Task description
Set down all of the data exactly as it appears.

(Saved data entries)
★ ★ ★ ★ ★ ★ ★

Lemma count_rows_cards pid tag db :
  cards_wf db -> card_tags_wf db ->
  length (list_filter (fun r => String.eqb (tag_name r) tag) (project_rows pid db)) =
  length (list_filter (fun c => negb (card_deleted c) && carries pid tag db c) (cards db)).
Proof.
  intros W Wt. unfold project_rows. rewrite join_live_cards_filter by apply W.
  set (rows := list_filter (fun r => String.eqb (tag_name r) tag) _).
  set (cs := list_filter (fun c => negb (card_deleted c) && carries pid tag db c) _).
  assert (Hrow : forall t, t ∈ rows <-> t ∈ card_tags db /\ tag_project_id t = bind_text pid /\
    tag_name t = tag /\ card_is_live db (tag_card_id t) = true).
  { intros t. unfold rows. rewrite !elem_of_list_filter, !String.eqb_eq. naive_solver. }
  enough (map tag_card_id rows ≡ₚ map card_id cs) as Hp
    by (apply Permutation_length in Hp; by rewrite !length_map in Hp).
  apply NoDup_Permutation.
  - assert (NoDup (map tag_key rows)) as Hn by (by do 3 apply NoDup_map_filter).
    apply (NoDup_fmap_1 (fun id => (bind_text pid, id, tag))).
    assert (map tag_key rows = (fun id => (bind_text pid, id, tag)) <$> map tag_card_id rows) as <-;
      [|done].
    unfold fmap. rewrite <- list_fmap_compose. apply map_ext_in. intros t Ht%list_elem_of_In%Hrow.
    unfold tag_key, compose. naive_solver congruence.
  - apply NoDup_map_filter, W.
  - intros id. rewrite !elem_of_map_id. unfold cs. setoid_rewrite elem_of_list_filter.
    setoid_rewrite Hrow. setoid_rewrite card_is_live_spec.
    unfold carries. setoid_rewrite andb_true_iff. setoid_rewrite existsb_exists.
    setoid_rewrite andb_true_iff. setoid_rewrite andb_true_iff. setoid_rewrite String.eqb_eq.
    setoid_rewrite <- list_elem_of_In. unfold card_deleted. split.
    + intros (t & (Ht & Hp & Hg & c & Hc & Hi & Hd) & ->). exists c.
      rewrite Hd. split; [|done]. split; [done|]. split; [done|]. by exists t.
    + intros (c & (Hc & Hd & t & Ht & [Hp Hg] & Hi) & ->). exists t. split; [|done].
      repeat split; try done. exists c. by destruct (deleted_at c).
Qed.

End TagRepoFacts.

Module TagRepoTheorems.
Import TagRepo TagRepoFacts.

★ ★ ★ ★ ★ ★ ★

Solution to this problem
Lemma count_rows_cards pid tag db :
  cards_wf db -> card_tags_wf db ->
  length (list_filter (fun r => String.eqb (tag_name r) tag) (project_rows pid db)) =
  length (list_filter (fun c => negb (card_deleted c) && carries pid tag db c) (cards db)).
Proof.
  intros W Wt. unfold project_rows. rewrite join_live_cards_filter by apply W.
  set (rows := list_filter (fun r => String.eqb (tag_name r) tag) _).
  set (cs := list_filter (fun c => negb (card_deleted c) && carries pid tag db c) _).
  assert (Hrow : forall t, t ∈ rows <-> t ∈ card_tags db /\ tag_project_id t = bind_text pid /\
    tag_name t = tag /\ card_is_live db (tag_card_id t) = true).
  { intros t. unfold rows. rewrite !elem_of_list_filter, !String.eqb_eq. naive_solver. }
  enough (map tag_card_id rows ≡ₚ map card_id cs) as Hp
    by (apply Permutation_length in Hp; by rewrite !length_map in Hp).
  apply NoDup_Permutation.
  - assert (NoDup (map tag_key rows)) as Hn by (by do 3 apply NoDup_map_filter).
    apply (NoDup_fmap_1 (fun id => (bind_text pid, id, tag))).
    assert (map tag_key rows = (fun id => (bind_text pid, id, tag)) <$> map tag_card_id rows) as <-;
      [|done].
    unfold fmap. rewrite <- list_fmap_compose. apply map_ext_in. intros t Ht%list_elem_of_In%Hrow.
    unfold tag_key, compose. naive_solver congruence.
  - apply NoDup_map_filter, W.
  - intros id. rewrite !elem_of_map_id. unfold cs. setoid_rewrite elem_of_list_filter.
    setoid_rewrite Hrow. setoid_rewrite card_is_live_spec.
    unfold carries. setoid_rewrite andb_true_iff. setoid_rewrite existsb_exists.
    setoid_rewrite andb_true_iff. setoid_rewrite andb_true_iff. setoid_rewrite String.eqb_eq.
    setoid_rewrite <- list_elem_of_In. unfold card_deleted. split.
    + intros (t & (Ht & Hp & Hg & c & Hc & Hi & Hd) & ->). exists c.
      rewrite Hd. split; [|done]. split; [done|]. split; [done|]. by exists t.
    + intros (c & (Hc & Hd & t & Ht & [Hp Hg] & Hi) & ->). exists t. split; [|done].
      repeat split; try done. exists c. by destruct (deleted_at c).
Qed.

End TagRepoFacts.

Module TagRepoTheorems.
Import TagRepo TagRepoFacts.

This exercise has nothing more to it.